Help Center/ ServiceStage/ User Guide (Kuala Lumpur Region)/ Viewing Monitoring Metrics and Alarms
Updated on 2024-01-22 GMT+08:00

Viewing Monitoring Metrics and Alarms

Introduction

Application Operations Management (AOM) monitors and displays the running status of ServiceStage and the usage of each metric, and creates alarm rules for monitoring items.

After you use ServiceStage to deploy components, AOM can associate monitoring metrics of the components to help you master the performance metrics of the components in real time and accurately master the running status of the components.

Setting Monitoring and Alarms

CCE works with AOM to comprehensively monitor clusters. When a node is created, the ICAgent (the DaemonSet named icagent in the kube-system namespace of the cluster) of AOM is installed by default. The ICAgent collects monitoring data of underlying resources and workloads running on the cluster, and uploads the data to AOM. In addition, after Customizing Component Running Metrics, the ICAgent can collect monitoring data of user-defined load metrics and upload the data to AOM.

After Configuring Alarm Thresholds for Resource Monitoring, alarms generated during component running are reported to AOM.

Supported Metrics

Metrics reflect the resource performance or status.

Basic resource monitoring includes CPU, memory, and disk monitoring. For details, see Table 1.

  • Table 1 Resource metrics

    Metric

    Description

    Value Range

    Unit

    Total CPU cores (cpuCoreLimit)

    Total number of CPU cores that have been applied for a measured object

    ≥1

    Cores

    Used CPU cores (cpuCoreUsed)

    Number of CPU cores used by a measured object

    ≥0

    Cores

    CPU usage (cpuUsage)

    CPU usage of a measured object, that is, the ratio of the used CPU cores to the total CPU cores.

    0%–100%

    %

    Total physical memory (memCapacity)

    Total physical memory that has been applied for a measured object

    ≥0

    MB

    Physical memory usage (memUsage)

    Percentage of the used physical memory to the total physical memory

    0%–100%

    %

    Used physical memory (memUsed)

    Used physical memory of a measured object

    ≥0

    MB

    Disk read rate (diskReadRate)

    Volume of data read from a disk per second

    ≥0

    KB/s

    Disk write rate (diskWriteRate)

    Volume of data written into a disk per second

    ≥0

    KB/s

    Downlink rate (recvPackRate)

    Number of data packets received by the NIC per second

    ≥0

    Packets per second (PPS)

    Total file system (filesystemCapacity)

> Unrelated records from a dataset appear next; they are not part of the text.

(** [PendingPublicConnection]; the lease is an object of the quota's world. *)
Record PendingPublicConnection : Set := mkPending {
  binding_ : TunnelBinding;
  connection_lease_ : nat
}.

Record WorkerRequestState : Set := mkRequestState {
  outstanding : Z;
  last_request : instant
}.

(** The counters and gauges the modelled operations touch. *)
Record Metrics : Set := mkMetrics {
  active_connections_ : Z;
  active_tunnels_ : Z;
  idle_workers_ : Z;
  pending_connection_count_ : Z;
  pending_handshakes_ : Z;
  registration_success_total_ : Z;
  registration_failure_total_ : Z;
  unregistration_total_ : Z;
  acl_rejections_total_ : Z;
  quota_rejections_total_ : Z;
  source_rejections_total_ : Z
}.

Record Server : Set := mkServer {
  running_ : bool;
  shutting_down_ : bool;
  max_idle_workers_option : Z;
  max_total_idle_workers_option : Z;
  client_policies_ : ClientPolicy.ClientPolicySnapshot;
  tls_admission_ : TlsAdmission.TlsAdmission;
  session_registry_ : Session.SessionRegistry;
  worker_pool_ : WorkerPool;
  connection_quota_ : Quota.World;
  tunnel_registry_ : TunnelRegistry;
  sessions_ : gmap nat ControlSession;
  pending_connections_ : gmap nat PendingPublicConnection;
  pending_connections_by_session_ : gmap bytes (list nat);
  pending_connection_positions_ : gset nat;
  worker_request_states_ : gmap bytes WorkerRequestState;
  metrics_ : Metrics
}.
(* ===== verification/Rows.v ===== *)
(** * Rows and their records (src/storage/sqlite_internal.cpp)

    The columns of the tables [servers] and [tunnels], how a record is bound to
    them, how a row is read back and validated.  A column has the type the
    schema of src/storage/database.cpp gives it ([NOT NULL] and [typeof] checks,
    compared with the expected schema whenever a database is opened), so that
    [required_text], [required_int64] and their optional variants always return
    the column's value.  The [id] column is the key of the table. *)
From S2P Require Import Prelude Common Ids Text Endpoint Utf8 Models.

(** ** The columns *)

Record ServerRow : Set := mkServerRow {
  sc_name : option bytes;
  sc_endpoint : bytes;
  sc_credential_ref : option bytes;
  sc_remote_server_id : option bytes;
  sc_desired_state : bytes;
  sc_actual_state : bytes;
  sc_last_error_code : option bytes;
  sc_last_error_message : option bytes;
  sc_reconnect_attempt : Z;
  sc_latency_ms : option Z;
  sc_created_at : Z;
  sc_updated_at : Z;
  sc_tls_server_name : option bytes;
  sc_ca_credential_ref : option bytes;
  sc_client_certificate_ref : option bytes;
  sc_client_private_key_ref : option bytes;
  sc_config_revision : Z;
  sc_managed_by_config : Z
}.
Lemma pending_perform id e now st db :
  valid_state st -> tables db = encode st -> idle db -> poisoned_ db = false ->
  let action := answer Changed (TunnelRepository.mark_active_pending_by_server id e now) in
  settled (encode_result (_ ← pending_arguments id e now;
                          tag Changed (mark_active_pending_spec id e now st)))
    db (action db).1 (action db).2.
Proof.
  intros Hst Ht Hi Hp action.
  destruct (pending_arguments id e now) as [[]|e'] eqn:Ha; cbn [mbind outcome_bind].
  - replace (action db) with (answer Changed (with_transaction (and_commit (pending_body id e now))) db).
    + apply (settled_perform _ _ _ st); try done; [unfold pending_body; steady|].
      apply pending_outcome; [done|]. by eapply pending_arguments_error.
    + unfold action, TunnelRepository.mark_active_pending_by_server, answer, mbind, ST_bind.
      unfold pending_arguments in Ha. destruct (_ || _); [discriminate Ha|].
      destruct e as [e|]; [|done]. destruct (negb _); [discriminate Ha|].
      unfold ST_lift. by rewrite Ha.
  - replace (action db) with (Err (A := Answer) e', db); [by apply settled_refused|].
    unfold action, TunnelRepository.mark_active_pending_by_server, answer, mbind, ST_bind.
    unfold pending_arguments in Ha. destruct (_ || _); [by injection Ha as <-|].
    destruct e as [e|]; [|discriminate Ha]. destruct (negb _); [by injection Ha as <-|].
    unfold ST_lift. by rewrite Ha.
Qed.

Lemma state_not_removing (state : TunnelActualState.t) :
  negb (bool_decide (state = TunnelActualState.pending))
  && negb (bool_decide (state = TunnelActualState.registering))
  && negb (bool_decide (state = TunnelActualState.active))
  && negb (bool_decide (state = TunnelActualState.failed))
  && negb (bool_decide (state = TunnelActualState.disabled))
  = bool_decide (state = TunnelActualState.removing).
Proof. by destruct state. Qed.
(* ===== verification/Io.v ===== *)
(** * Completions of asynchronous socket operations

    The coroutines of src/protocol/relay.cpp, datagram.cpp and socks5.cpp suspend at
    asio operations and go on with their error code and byte count.  This file has the
    error codes these coroutines tell apart and the classification each file makes of
    them. *)
From S2P Require Import Prelude Common.

(** [asio::error_code]; [other_error] stands for every value the code never compares
    with.  The absence of an error is [None] of [option IoError]. *)
Inductive IoError : Set :=
| eof
| stream_truncated
| connection_reset
| broken_pipe
| operation_aborted
| connection_refused
| invalid_argument_error
| other_error (value : Z).

#[export] Instance IoError_eq_dec : EqDecision IoError.
Proof. solve_decision. Defined.

(** [is_end_of_stream] of relay.cpp. *)
Definition is_end_of_stream (error : option IoError) : bool :=
  bool_decide (error = Some eof) || bool_decide (error = Some stream_truncated).

(** [is_normal_disconnect] of relay.cpp. *)
Definition is_normal_disconnect (error : option IoError) : bool :=
  is_end_of_stream error || bool_decide (error = Some connection_reset)
  || bool_decide (error = Some broken_pipe) || bool_decide (error = Some operation_aborted).

(** [is_graceful_eof] of datagram.cpp. *)
Definition is_graceful_eof (error : option IoError) : bool :=
  bool_decide (error = Some eof) || bool_decide (error = Some stream_truncated)
  || bool_decide (error = Some connection_reset) || bool_decide (error = Some broken_pipe)
  || bool_decide (error = Some operation_aborted).

(** [if (error)] on an error code. *)
Definition failed {E} (error : option E) : bool := bool_decide (is_Some error).

(** [counter += n] on a [std::uint64_t]. *)
Definition add_u64 (counter n : Z) : Z := (counter + n) mod 2 ^ 64.

(** The wait of [run] on its completion timer.  The timer is set to the end of time, so the
    wait ends only when the timer is cancelled. *)
Inductive CompletionWait : Set := WaitPending | WaitCancelled | WaitOver.
#[export] Instance CompletionWait_eq_dec : EqDecision CompletionWait.
Proof. solve_decision. Defined.

(** [timer.cancel()] on the completion timer: a pending wait completes. *)
Definition cancel_wait (w : CompletionWait) : CompletionWait :=
  match w with WaitPending => WaitCancelled | _ => w end.

Lemma failed_false {E} (error : option E) : failed error = false <-> error = None.
Proof. unfold failed. destruct error; rewrite bool_decide_eq_false; naive_solver. Qed.

Lemma add_u64_mod a n : add_u64 (a mod 2 ^ 64) n = (a + n) mod 2 ^ 64.
Proof. unfold add_u64. by rewrite Zplus_mod_idemp_l. Qed.
(* ===== verification/Relay.v ===== *)
(** * The TCP relay

    [RelayOperation] of src/protocol/relay.cpp: two coroutines that copy bytes between
    a worker's TLS stream and a local TCP socket, a third that watches for inactivity,
    and [run], which waits for the end.  All three run on the executor of the TLS
    stream, so the operation is a state machine: a state says at which [co_await] each
    coroutine is suspended, an event is the completion of the operation it waits for,
    and a step runs the coroutine to its next [co_await].  The calls it makes on the
    way are the step's effects. *)
From S2P Require Import Prelude Common Io.

Definition kRelayBufferSize : Z := 16 * 1024.

(** [kMaximumRelayTimeout], in seconds. *)
Definition kMaximumRelayTimeout : Z := 24 * 3600.

(** The two pumps. *)
Inductive Direction : Set := tls_to_tcp | tcp_to_tls.
#[export] Instance Direction_eq_dec : EqDecision Direction.
Proof. solve_decision. Defined.

(** Where a pump is suspended: at [async_read_some], at [async_write] of the bytes read
    (the error of that read is looked at after the write), or it has returned. *)
Inductive Phase : Set :=
| Reading
| Writing (data : bytes) (read_error : option IoError)
| Stopped.

(** The byte counts of [RelayStats]; its duration is the time [run] took. *)
Record RelayStats : Set := mkRelayStats { tls_to_tcp_bytes : Z; tcp_to_tls_bytes : Z }.

Record RelayOperation : Set := mkRelayOperation {
  tls_pump : Phase;
  tcp_pump : Phase;
  watching : bool;            (** [watch_inactivity] is suspended at its timer *)
  stats_ : RelayStats;
  failure_ : option Error;
  finished_directions_ : Z;
  done_ : bool;
  waiting : CompletionWait    (** the wait of [run] on [completion_timer_] *)
}.

Definition RelayOperation_new : RelayOperation :=
  mkRelayOperation Reading Reading true (mkRelayStats 0 0) None 0 false WaitPending.

Definition phase (d : Direction) (op : RelayOperation) : Phase :=
  match d with tls_to_tcp => tls_pump op | tcp_to_tls => tcp_pump op end.
Definition counter (d : Direction) (op : RelayOperation) : Z :=
  match d with
  | tls_to_tcp => tls_to_tcp_bytes (stats_ op)
  | tcp_to_tls => tcp_to_tls_bytes (stats_ op)
  end.

Inductive Effect : Set :=
| StartRead (d : Direction)
| StartWrite (d : Direction) (data : bytes)
| ShutdownSend (d : Direction)   (** of the socket the direction writes to *)
| CloseBoth
| ArmActivity
| CancelActivity
| CancelCompletion
| Return (result : Result RelayStats).

Inductive Event : Set :=
| ReadSome (d : Direction) (data : bytes) (error : option IoError)
| Wrote (d : Direction) (written : Z) (error : option IoError)
| Threw (d : Direction)          (** an exception ends the coroutine *)
| TimerWait (error : option IoError)
| WatcherThrew
| Completed.                     (** [run] resumes *)

(** A call changes the operation and makes calls on its sockets and timers. *)
Abbreviation Call := (RelayOperation -> list Effect * RelayOperation).

Definition then_ (m k : Call) : Call := fun op =>
  let (e1, op) := m op in let (e2, op) := k op in (e1 ++ e2, op).

(** ** The member functions *)

Definition set_phase (d : Direction) (p : Phase) (op : RelayOperation) : RelayOperation :=
  match d with
  | tls_to_tcp => mkRelayOperation p (tcp_pump op) (watching op) (stats_ op) (failure_ op)
                    (finished_directions_ op) (done_ op) (waiting op)
  | tcp_to_tls => mkRelayOperation (tls_pump op) p (watching op) (stats_ op) (failure_ op)
                    (finished_directions_ op) (done_ op) (waiting op)
  end.

Definition count_bytes (d : Direction) (n : Z) (op : RelayOperation) : RelayOperation :=
  let s := stats_ op in
  let s := match d with
           | tls_to_tcp => mkRelayStats (add_u64 (tls_to_tcp_bytes s) n) (tcp_to_tls_bytes s)
           | tcp_to_tls => mkRelayStats (tls_to_tcp_bytes s) (add_u64 (tcp_to_tls_bytes s) n)
           end in
  mkRelayOperation (tls_pump op) (tcp_pump op) (watching op) s (failure_ op)
    (finished_directions_ op) (done_ op) (waiting op).

(** [set_failure]: the first failure is kept. *)
Definition set_failure (e : Error) (op : RelayOperation) : RelayOperation :=
  mkRelayOperation (tls_pump op) (tcp_pump op) (watching op) (stats_ op)
    (match failure_ op with Some f => Some f | None => Some e end)
    (finished_directions_ op) (done_ op) (waiting op).

Definition set_done (op : RelayOperation) : RelayOperation :=
  mkRelayOperation (tls_pump op) (tcp_pump op) (watching op) (stats_ op) (failure_ op)
    (finished_directions_ op) true (waiting op).

Definition stop_watching (op : RelayOperation) : RelayOperation :=
  mkRelayOperation (tls_pump op) (tcp_pump op) false (stats_ op) (failure_ op)
    (finished_directions_ op) (done_ op) (waiting op).

Definition set_waiting (w : CompletionWait) (op : RelayOperation) : RelayOperation :=
  mkRelayOperation (tls_pump op) (tcp_pump op) (watching op) (stats_ op) (failure_ op)
    (finished_directions_ op) (done_ op) w.

(** [cancel_timer(activity_timer_)] and [cancel_timer(completion_timer_)]. *)
Definition cancel_activity : Call := fun op => ([CancelActivity], op).
Definition cancel_completion : Call := fun op =>
  ([CancelCompletion], set_waiting (cancel_wait (waiting op)) op).

(** [close_both]. *)
Definition close_both : Call := fun op => ([CloseBoth], op).

(** [finish_direction]. *)
Definition finish_direction (failure : option Error) : Call := fun op =>
  if done_ op then ([], op)
  else
    let (closed, op) := match failure with
                        | Some e => close_both (set_failure e op)
                        | None => ([], op)
                        end in
    let finished := finished_directions_ op + 1 in
    let op := mkRelayOperation (tls_pump op) (tcp_pump op) (watching op) (stats_ op)
                (failure_ op) finished (done_ op) (waiting op) in
    if 2 <=? finished then
      let (cancelled, op) := then_ cancel_activity cancel_completion (set_done op) in
      (closed ++ cancelled, op)
    else (closed, op).

(** [finish_direction_and_close]. *)
Definition finish_direction_and_close : Call := then_ close_both (finish_direction None).

(** [finish_write_error]. *)
Definition finish_write_error (error : option IoError) (message : string) : Call :=
  if is_normal_disconnect error then finish_direction_and_close
  else finish_direction (Some (mkError connection_failed (bs message))).

(** [note_activity]. *)
Definition note_activity : Call := fun op => (if done_ op then [] else [ArmActivity], op).

(** ** The coroutines *)

(** The messages of the two pumps. *)
Definition write_failed (d : Direction) : string :=
  match d with
  | tls_to_tcp => "local TCP relay write failed"
  | tcp_to_tls => "TLS relay write failed"
  end.
Definition read_failed (d : Direction) : string :=
  match d with
  | tls_to_tcp => "TLS relay read failed"
  | tcp_to_tls => "local TCP relay read failed"
  end.
Definition pump_threw (d : Direction) : string :=
  match d with
  | tls_to_tcp => "TLS-to-TCP relay direction failed unexpectedly"
  | tcp_to_tls => "TCP-to-TLS relay direction failed unexpectedly"
  end.

(** The end of the loop body, [if (read_error) ...]; without an error the pump reads
    again. *)
Definition after_read (d : Direction) (read_error : option IoError) : Call := fun op =>
  if negb (failed read_error) then ([StartRead d], set_phase d Reading op)
  else
    let op := set_phase d Stopped op in
    if is_end_of_stream read_error then
      then_ (fun op => ([ShutdownSend d], op)) (finish_direction None) op
    else if is_normal_disconnect read_error then finish_direction_and_close op
    else finish_direction (Some (mkError connection_failed (bs (read_failed d)))) op.

(** [pump_tls_to_tcp] and [pump_tcp_to_tls] from [async_read_some] on. *)
Definition pump_read (d : Direction) (data : bytes) (read_error : option IoError) : Call :=
  fun op =>
  if 0 <? Zlen data then ([StartWrite d data], set_phase d (Writing data read_error) op)
  else after_read d read_error op.

(** The pumps from [async_write] on. *)
Definition pump_wrote (d : Direction) (data : bytes) (read_error : option IoError)
    (written : Z) (write_error : option IoError) : Call := fun op =>
  if failed write_error || negb (written =? Zlen data) then
    finish_write_error write_error (write_failed d) (set_phase d Stopped op)
  else then_ note_activity (after_read d read_error) (count_bytes d written op).

(** [watch_inactivity] from its timer on; [operation_aborted] goes round the loop. *)
Definition watch_inactivity (error : option IoError) : Call := fun op =>
  if done_ op then ([], stop_watching op)
  else if bool_decide (error = Some operation_aborted) then ([], op)
  else
    let e := if failed error
             then mkError internal_error (bs "TCP relay inactivity timer failed")
             else mkError connection_timeout (bs "TCP relay inactivity timeout expired") in
    close_both (set_failure e (stop_watching op)).

(** [run] after the completion timer. *)
Definition finish_run : Call := fun op =>
  let op := mkRelayOperation (tls_pump op) (tcp_pump op) (watching op) (stats_ op) (failure_ op)
              (finished_directions_ op) true WaitOver in
  ([CancelActivity;
    Return (match failure_ op with Some e => Err e | None => Ok (stats_ op) end)], op).
(* ===== verification/Datagram.v ===== *)
(** * Datagram records and the UDP relay

    src/protocol/datagram.cpp: [encode_datagram_record], and [DatagramRelayOperation],
    which carries UDP datagrams over a stream as records of a 16-bit length and the
    payload.  As in [Relay], the operation is a state machine driven by the completions
    its coroutines wait for; the operation is the same for the TLS stream of a worker
    ([relay_tls_and_udp]) and a plain TCP socket ([relay_tcp_and_udp]). *)
From S2P Require Import Prelude Common Codec Io.

Definition kMaximumUdpPayloadSize : Z := 65507.
Definition kMaximumDatagramRecordPayload : Z := 0xFFFF.
Definition kDatagramRecordHeaderSize : Z := 2.

(** [kMaximumRelayTimeout], in seconds. *)
Definition kMaximumDatagramRelayTimeout : Z := 24 * 3600.

(** The two bytes [(size >> 8) & 0xff] and [size & 0xff]. *)
Definition record_header (size : Z) : bytes :=
  [byte_of_Z (Z.land (Z.shiftr size 8) 0xff); byte_of_Z (Z.land size 0xff)].

(** [encode_datagram_record]. *)
Definition encode_datagram_record (payload : bytes) : Result bytes :=
  if kMaximumUdpPayloadSize <? Zlen payload then
    failure invalid_argument "UDP payload exceeds the protocol limit"
  else Ok (record_header (Zlen payload) ++ payload).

    Total file system capacity of a measured object. This metric is available only for containers using the Device Mapper storage drive in the Kubernetes cluster of version 1.11 or later.

    ≥0

    MB

    Downlink rate (recvBytesRate)

    Inbound traffic rate of a measured object

    ≥0

    Byte per second (BPS)

    Downlink error rate (recvErrPackRate)

    Number of error packets received by an NIC per second

    ≥0

    PPS

    Uplink rate (sendPackRate)

    Outbound traffic rate of a measured object

    ≥0

    BPS

    Uplink error rate (sendErrPackRate)

    Number of error packets sent by the NIC per second

    ≥0

    PPS

    Uplink rate (sendBytesRate)

    Outbound traffic rate of a measured object

    ≥0

    BPS

    Error packets (rxPackErrors)

    Number of error packets received by a measured object

    ≥0

    Packets

    Threads (threadsCount)

    Number of threads created on a host

    ≥0

    N/A

    Available file system (filesystemAvailable)

    Available file system capacity of a measured object. This metric is available only for containers using the Device Mapper storage drive in the Kubernetes cluster of version 1.11 or later.

    ≥0

    MB

    File system usage (filesystemUsage)

    File system usage of a measured object, that is, the ratio of the used file system to the total file system. This metric is available only for containers using the Device Mapper storage drive in the Kubernetes cluster of version 1.11 or later.

    ≥0

    %

    Handles (handleCount)

    Number of handles used by a measured object

    ≥0

    N/A

    Component status (status)

    Status of an application group

    • 0: normal
    • 1: abnormal

    N/A

    Total virtual memory (virMemCapacity)

    Total virtual memory that has been applied for a measured object

    ≥0

    MB